Stored data entries:
(** ** Reversal in place *)

Lemma swap_loop_spec fuel : forall dest l m start,
  seg m (dest + start) l -> byte_list l -> (length l < fuel)%nat ->
  exists m', swap_loop fuel dest start (start + Z.of_nat (length l) - 1) m = Some (tt, m') /\
    seg m' (dest + start) (rev l) /\ only m m' (dest + start) (Z.of_nat (length l)).
Proof.
  induction fuel as [|fuel IH]; intros dest l m start Hs Hb Hf; [lia|]. cbn [swap_loop].
  destruct l as [|x l]; [|destruct l as [|y l _] using rev_ind].
  - exists m. cbn. bool_cases. split_and!; [done|apply seg_nil|done].
  - exists m. cbn. bool_cases. split_and!; [done|done|done].
  - change (x :: l ++ [y]) with ([x] ++ l ++ [y]) in *. rewrite !length_app. cbn [length]. bool_cases.
    apply seg_app in Hs as [Hx Hs]. apply seg_app in Hs as [Hl Hy]. cbn [length] in Hl, Hy.
    apply seg_cons in Hx as [Ex _]. apply seg_cons in Hy as [Ey _].
    replace (dest + start + Z.of_nat 1 + Z.of_nat (length l)) with (dest + (start + Z.of_nat (1 + (length l + 1)) - 1)) in Ey by lia.
    unfold byte_list in Hb. rewrite !Forall_app, !Forall_singleton in Hb. destruct Hb as (Hbx & Hbl & Hby).
    set (en := start + Z.of_nat (1 + (length l + 1)) - 1) in *.
    rewrite (bind_some _ _ _ _ _ (rd_some m _ x Ex)), (bind_some _ _ _ _ _ (rd_some m _ y Ey)).
    rewrite (bind_some _ _ _ _ _ (wr_run _ _ _)), (bind_some _ _ _ _ _ (wr_run _ _ _)), !u8_small by lia.
    set (m1 := <[dest + en := x]> _).
    destruct (IH dest l m1 (start + 1)) as (m' & E & Hr & Ho); [|done|rewrite !length_app in Hf; cbn in Hf; lia|].
    { unfold m1. apply seg_insert; [lia|]. apply seg_insert; [lia|].
      replace (dest + (start + 1)) with (dest + start + Z.of_nat 1) by lia. done. }
    replace (start + 1 + Z.of_nat (length l) - 1) with (en - 1) in E by lia. exists m'. split; [done|].
    assert (Ex' : m' !! (dest + en) = Some x) by (rewrite Ho by lia; unfold m1; by rewrite lookup_insert_eq).
    assert (Ey' : m' !! (dest + start) = Some y).
    { rewrite Ho by lia. unfold m1. by rewrite lookup_insert_ne, lookup_insert_eq by lia. }
    split.
    + rewrite !rev_app_distr. cbn [rev app]. apply seg_cons. split; [done|]. apply seg_app. split.
      * by replace (dest + start + 1) with (dest + (start + 1)) by lia.
      * rewrite length_rev. apply seg_cons. split; [rewrite <- Ex'; f_equal; lia|apply seg_nil].
    + intros a Ha. rewrite Ho by lia. unfold m1. by rewrite !lookup_insert_ne by lia.
Qed.

(** ** Decimal text *)

(** The digits of a positive number, least significant first. *)
Fixpoint digits (fuel : nat) (n : Z) : list Z :=
  match fuel with
  | O => []
  | S f => if n =? 0 then [] else (n mod 10 + 48) :: digits f (n / 10)
  end.

Definition is_digit (c : Z) : Prop := 48 <= c <= 57.

(** The value of a digit string read from the left, after [acc]. *)
Fixpoint value (acc : Z) l : Z :=
  match l with
  | [] => acc
  | c :: r => value (acc * 10 + (c - 48)) r
  end.

Lemma value_app acc l1 l2 : value acc (l1 ++ l2) = value (value acc l1) l2.
Proof. revert acc. induction l1 as [|c l1 IH]; intros acc; [done|]. apply IH. Qed.

Lemma value_mono l : forall acc, 0 <= acc -> Forall is_digit l -> acc <= value acc l.
Proof.
  induction l as [|c l IH]; intros acc Ha Hl; cbn; [lia|]. apply Forall_cons in Hl as [Hc Hl]. unfold is_digit in Hc.
  specialize (IH (acc * 10 + (c - 48)) ltac:(lia) Hl). lia.
Qed.

Lemma digits_digit fuel : forall n, Forall is_digit (digits fuel n).
Proof.
  induction fuel as [|f IH]; intros n; cbn; [constructor|]. destruct (n =? 0); [constructor|].
  constructor; [|apply IH]. unfold is_digit. pose proof (Z.mod_pos_bound n 10). lia.
Qed.

Lemma digits_value fuel : forall n, 0 <= n < 10 ^ Z.of_nat fuel -> value 0 (rev (digits fuel n)) = n.
Proof.
  induction fuel as [|f IH]; intros n Hn; [change (10 ^ Z.of_nat 0) with 1 in Hn; cbn; lia|]. cbn [digits].
  destruct (Z.eqb_spec n 0) as [->|Hne]; [done|]. cbn [rev]. rewrite value_app, IH.
  - cbn. pose proof (Z.div_mod n 10). lia.
  - rewrite Nat2Z.inj_succ, Z.pow_succ_r in Hn by lia. split; [apply Z.div_pos; lia|apply Z.div_lt_upper_bound; lia].
Qed.

Lemma digits_length fuel : forall n k, 0 <= n < 10 ^ Z.of_nat k -> (length (digits fuel n) <= k)%nat.
Proof.
  induction fuel as [|f IH]; intros n k Hn; cbn; [lia|]. destruct (Z.eqb_spec n 0); [cbn; lia|].
  destruct k as [|k]; [change (10 ^ Z.of_nat 0) with 1 in Hn; lia|]. cbn.
  rewrite Nat2Z.inj_succ, Z.pow_succ_r in Hn by lia. specialize (IH (n / 10) k).
  assert (0 <= n / 10 < 10 ^ Z.of_nat k) by (split; [apply Z.div_pos; lia|apply Z.div_lt_upper_bound; lia]). specialize (IH H). lia.
Qed.

(** No leading zero. *)
Lemma digits_lead fuel : forall n, 0 < n < 10 ^ Z.of_nat fuel -> exists c r, rev (digits fuel n) = c :: r /\ 49 <= c <= 57.
Proof.
  induction fuel as [|f IH]; intros n Hn; [change (10 ^ Z.of_nat 0) with 1 in Hn; lia|]. cbn [digits].
  destruct (Z.eqb_spec n 0); [lia|]. cbn [rev]. rewrite Nat2Z.inj_succ, Z.pow_succ_r in Hn by lia.
  destruct (decide (n / 10 = 0)) as [E|E].
  - rewrite E. assert (n < 10) by (apply Z.div_small_iff in E; lia). destruct f; cbn; exists (n mod 10 + 48), []; rewrite Z.mod_small by lia; split; (done || lia).
  - destruct (IH (n / 10)) as (c & r & -> & Hc); [|by exists c, (r ++ [n mod 10 + 48])].
    split; [pose proof (Z.div_pos n 10); lia|apply Z.div_lt_upper_bound; lia].
Qed.

Lemma digit_loop_spec fuel : forall num dest i m,
  0 <= num < 10 ^ Z.of_nat fuel ->
  exists m', digit_loop (S fuel) num dest i m = Some (i + Z.of_nat (length (digits fuel num)), m') /\
    seg m' (dest + i) (digits fuel num) /\ only m m' (dest + i) (Z.of_nat (length (digits fuel num))).
Proof.
  induction fuel as [|f IH]; intros num dest i m Hn.
  { change (10 ^ Z.of_nat 0) with 1 in Hn. assert (num = 0) as -> by lia. exists m. cbn.
    split_and!; [by rewrite Z.add_0_r|apply seg_nil|done]. }
  cbn [digits]. destruct (Z.eqb_spec num 0) as [->|Hne].
  { exists m. cbn. split_and!; [by rewrite Z.add_0_r|apply seg_nil|done]. }
  set (fu := S f). cbn [digit_loop]. assert ((num =? 0) = false) as -> by by apply Z.eqb_neq. cbn [negb].
  rewrite (bind_some _ _ _ _ _ (wr_run _ _ _)). rewrite Z.rem_mod_nonneg, Z.quot_div_nonneg by lia.
  rewrite Nat2Z.inj_succ, Z.pow_succ_r in Hn by lia. pose proof (Z.mod_pos_bound num 10 ltac:(lia)). rewrite u8_small by lia.
  destruct (IH (num / 10) dest (i + 1) (<[dest + i := num mod 10 + 48]> m)) as (m' & E & Hs & Ho).
  { split; [apply Z.div_pos; lia|apply Z.div_lt_upper_bound; lia]. }
  exists m'. split_and!.
  - unfold fu. rewrite E. cbn [length]. do 2 f_equal. lia.
  - apply seg_cons. split; [rewrite Ho by lia; by rewrite lookup_insert_eq|]. by replace (dest + i + 1) with (dest + (i + 1)) by lia.
  - intros a Ha. cbn [length] in Ha. rewrite Ho by lia. by rewrite lookup_insert_ne by lia.
Qed.

(** The text [int_to_str] writes. *)
Definition decimal (n : Z) : list Z :=
  if n =? 0 then [48]
  else if n <? 0 then 45 :: rev (digits 32 (- n)) else rev (digits 32 n).

Lemma decimal_chars n : Forall (fun c => 0 < c < 256) (decimal n).
Proof.
  assert (Hd : forall k, Forall (fun c => 0 < c < 256) (rev (digits 32 k))).
  { intros k. apply Forall_rev. eapply Forall_impl; [apply digits_digit|]. unfold is_digit. cbn. intros; lia. }
  unfold decimal. destruct (n =? 0); [repeat constructor|]. destruct (n <? 0); [|done]. constructor; [lia|done].
Qed.

Lemma digits_32 n : 0 <= n < 2147483648 -> 0 <= n < 10 ^ Z.of_nat 10 /\ 0 <= n < 10 ^ Z.of_nat 32.
Proof. change (10 ^ Z.of_nat 10) with 10000000000. assert (10000000000 < 10 ^ Z.of_nat 32) by done. lia. Qed.

Lemma decimal_length n : -2147483648 < n < 2147483648 -> (length (decimal n) <= 11)%nat.
Proof.
  intros Hn. unfold decimal. destruct (Z.eqb_spec n 0); [cbn; lia|]. destruct (Z.ltb_spec n 0); cbn [length]; rewrite length_rev.
  - pose proof (digits_length 32 (- n) 10 (proj1 (digits_32 (- n) ltac:(lia)))). lia.
  - pose proof (digits_length 32 n 10 (proj1 (digits_32 n ltac:(lia)))). lia.
Qed.

Lemma str_byte_list s : Forall (fun c => 0 < c < 256) s -> byte_list s.
Proof. intros Hs. eapply Forall_impl; [exact Hs|]. cbn. intros; lia. Qed.

(** What follows the digit loop: the NUL byte, then the reversal. *)
Lemma finish_number l dest m :
  seg m dest l -> Forall (fun c => 0 < c < 256) l ->
  exists m', (wr (dest + Z.of_nat (length l)) 0 ;; swap_loop (S (Z.to_nat (Z.of_nat (length l)))) dest 0 (Z.of_nat (length l) - 1))%st m
      = Some (tt, m') /\
    str_at m' dest (rev l) /\ only m m' dest (Z.of_nat (length l) + 1).
Proof.
  intros Hs Hc. rewrite (bind_some _ _ _ _ _ (wr_run _ _ _)). change (u8 0) with 0. rewrite Nat2Z.id.
  destruct (swap_loop_spec (S (length l)) dest l (<[dest + Z.of_nat (length l) := 0]> m) 0) as (m' & E & Hr & Ho).
  - rewrite Z.add_0_r. apply seg_insert; [lia|done].
  - by apply str_byte_list.
  - lia.
  - rewrite Z.add_0_l in E. rewrite Z.add_0_r in Hr, Ho. exists m'. split_and!; [done| |].
    + split; [|by apply Forall_rev]. apply seg_app. split; [done|]. rewrite length_rev. apply seg_cons. split; [|apply seg_nil].
      rewrite Ho by lia. by rewrite lookup_insert_eq.
    + intros a Ha. rewrite Ho by lia. by rewrite lookup_insert_ne by lia.
Qed.

Lemma only_trans m m1 m' a n : only m m1 a n -> only m1 m' a n -> only m m' a n.
Proof. intros H1 H2 x Hx. by rewrite H2, H1. Qed.

Lemma only_mono m m' a n n' : n <= n' -> only m m' a n -> only m m' a n'.
Proof. intros Hn Ho x Hx. apply Ho. lia. Qed.

Lemma int_to_str_spec num dest m :
  -2147483648 < num < 2147483648 ->
  exists m', int_to_str num dest m = Some (tt, m') /\ str_at m' dest (decimal num) /\ only m m' dest 12.
Proof.
  intros Hn. unfold int_to_str, decimal. destruct (Z.eqb_spec num 0) as [->|Hne].
  { eexists. split; [done|]. change (u8 48) with 48. change (u8 0) with 0. split; [split|].
    - apply seg_cons. split; [by rewrite lookup_insert_ne, lookup_insert_eq by lia|]. apply seg_cons.
      split; [by rewrite lookup_insert_eq|apply seg_nil].
    - repeat constructor.
    - intros a Ha. by rewrite !lookup_insert_ne by lia. }
  set (k := if num <? 0 then i32 (- num) else num). assert (Ek : k = Z.abs num).
  { unfold k. destruct (Z.ltb_spec num 0); [|lia]. unfold i32. rewrite u32_small by lia. destruct (Z.ltb_spec (- num) 2147483648); lia. }
  clearbody k. destruct (digits_32 k ltac:(lia)) as [Hk10 Hk]. pose proof (digits_length 32 k 10 Hk10) as Hlen.
  destruct (digit_loop_spec 32 k dest 0 m Hk) as (m1 & E & Hs & Ho). rewrite Z.add_0_r in Hs, Ho. rewrite Z.add_0_l in E.
  rewrite (bind_some _ _ _ _ _ E). set (d := digits 32 k) in *.
  assert (Hd : Forall (fun c => 0 < c < 256) d).
  { eapply Forall_impl; [apply digits_digit|]. unfold is_digit. cbn. intros; lia. }
  assert (Ho12 : only m m1 dest 12) by (eapply only_mono; [|exact Ho]; lia).
  destruct (Z.ltb_spec num 0) as [Hneg|Hpos].
  - assert (E2 : (wr (dest + Z.of_nat (length d)) 45 ;; ret (Z.of_nat (length d) + 1))%st m1 =
      Some (Z.of_nat (length (d ++ [45])), <[dest + Z.of_nat (length d) := 45]> m1)).
    { unfold bind, ret. rewrite wr_run. do 2 f_equal. rewrite length_app. cbn. lia. }
    rewrite (bind_some _ _ _ _ _ E2).
    destruct (finish_number (d ++ [45]) dest (<[dest + Z.of_nat (length d) := 45]> m1)) as (m' & E3 & Hr & Hf).
    { apply seg_app. split; [apply seg_insert; [lia|done]|]. apply seg_cons. split; [by rewrite lookup_insert_eq|apply seg_nil]. }
    { apply Forall_app. split; [done|]. repeat constructor. }
    exists m'. split; [exact E3|]. rewrite rev_app_distr in Hr. cbn [rev app] in Hr. assert (- num = k) as -> by lia. split; [done|].
    apply (only_trans _ (<[dest + Z.of_nat (length d) := 45]> m1)).
    + intros a Ha. rewrite lookup_insert_ne by lia. apply Ho12. lia.
    + eapply only_mono; [|exact Hf]. rewrite length_app. cbn [length]. lia.
  - rewrite bind_ret. destruct (finish_number d dest m1 Hs Hd) as (m' & E3 & Hr & Hf).
    exists m'. split; [exact E3|]. assert (num = k) as -> by lia. split; [done|].
    apply (only_trans _ m1); [done|]. eapply only_mono; [|exact Hf]. lia.
Qed.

-- Your assignment --
Reproduce only the lines above spanning from the line containing "induction l as" through the line containing "destruct (decide (n / 10 = 0)) as [E|E].", word for word.

-- The answer --
  induction l as [|c l IH]; intros acc Ha Hl; cbn; [lia|]. apply Forall_cons in Hl as [Hc Hl]. unfold is_digit in Hc.
  specialize (IH (acc * 10 + (c - 48)) ltac:(lia) Hl). lia.
Qed.

Lemma digits_digit fuel : forall n, Forall is_digit (digits fuel n).
Proof.
  induction fuel as [|f IH]; intros n; cbn; [constructor|]. destruct (n =? 0); [constructor|].
  constructor; [|apply IH]. unfold is_digit. pose proof (Z.mod_pos_bound n 10). lia.
Qed.

Lemma digits_value fuel : forall n, 0 <= n < 10 ^ Z.of_nat fuel -> value 0 (rev (digits fuel n)) = n.
Proof.
  induction fuel as [|f IH]; intros n Hn; [change (10 ^ Z.of_nat 0) with 1 in Hn; cbn; lia|]. cbn [digits].
  destruct (Z.eqb_spec n 0) as [->|Hne]; [done|]. cbn [rev]. rewrite value_app, IH.
  - cbn. pose proof (Z.div_mod n 10). lia.
  - rewrite Nat2Z.inj_succ, Z.pow_succ_r in Hn by lia. split; [apply Z.div_pos; lia|apply Z.div_lt_upper_bound; lia].
Qed.

Lemma digits_length fuel : forall n k, 0 <= n < 10 ^ Z.of_nat k -> (length (digits fuel n) <= k)%nat.
Proof.
  induction fuel as [|f IH]; intros n k Hn; cbn; [lia|]. destruct (Z.eqb_spec n 0); [cbn; lia|].
  destruct k as [|k]; [change (10 ^ Z.of_nat 0) with 1 in Hn; lia|]. cbn.
  rewrite Nat2Z.inj_succ, Z.pow_succ_r in Hn by lia. specialize (IH (n / 10) k).
  assert (0 <= n / 10 < 10 ^ Z.of_nat k) by (split; [apply Z.div_pos; lia|apply Z.div_lt_upper_bound; lia]). specialize (IH H). lia.
Qed.

(** No leading zero. *)
Lemma digits_lead fuel : forall n, 0 < n < 10 ^ Z.of_nat fuel -> exists c r, rev (digits fuel n) = c :: r /\ 49 <= c <= 57.
Proof.
  induction fuel as [|f IH]; intros n Hn; [change (10 ^ Z.of_nat 0) with 1 in Hn; lia|]. cbn [digits].
  destruct (Z.eqb_spec n 0); [lia|]. cbn [rev]. rewrite Nat2Z.inj_succ, Z.pow_succ_r in Hn by lia.
  destruct (decide (n / 10 = 0)) as [E|E].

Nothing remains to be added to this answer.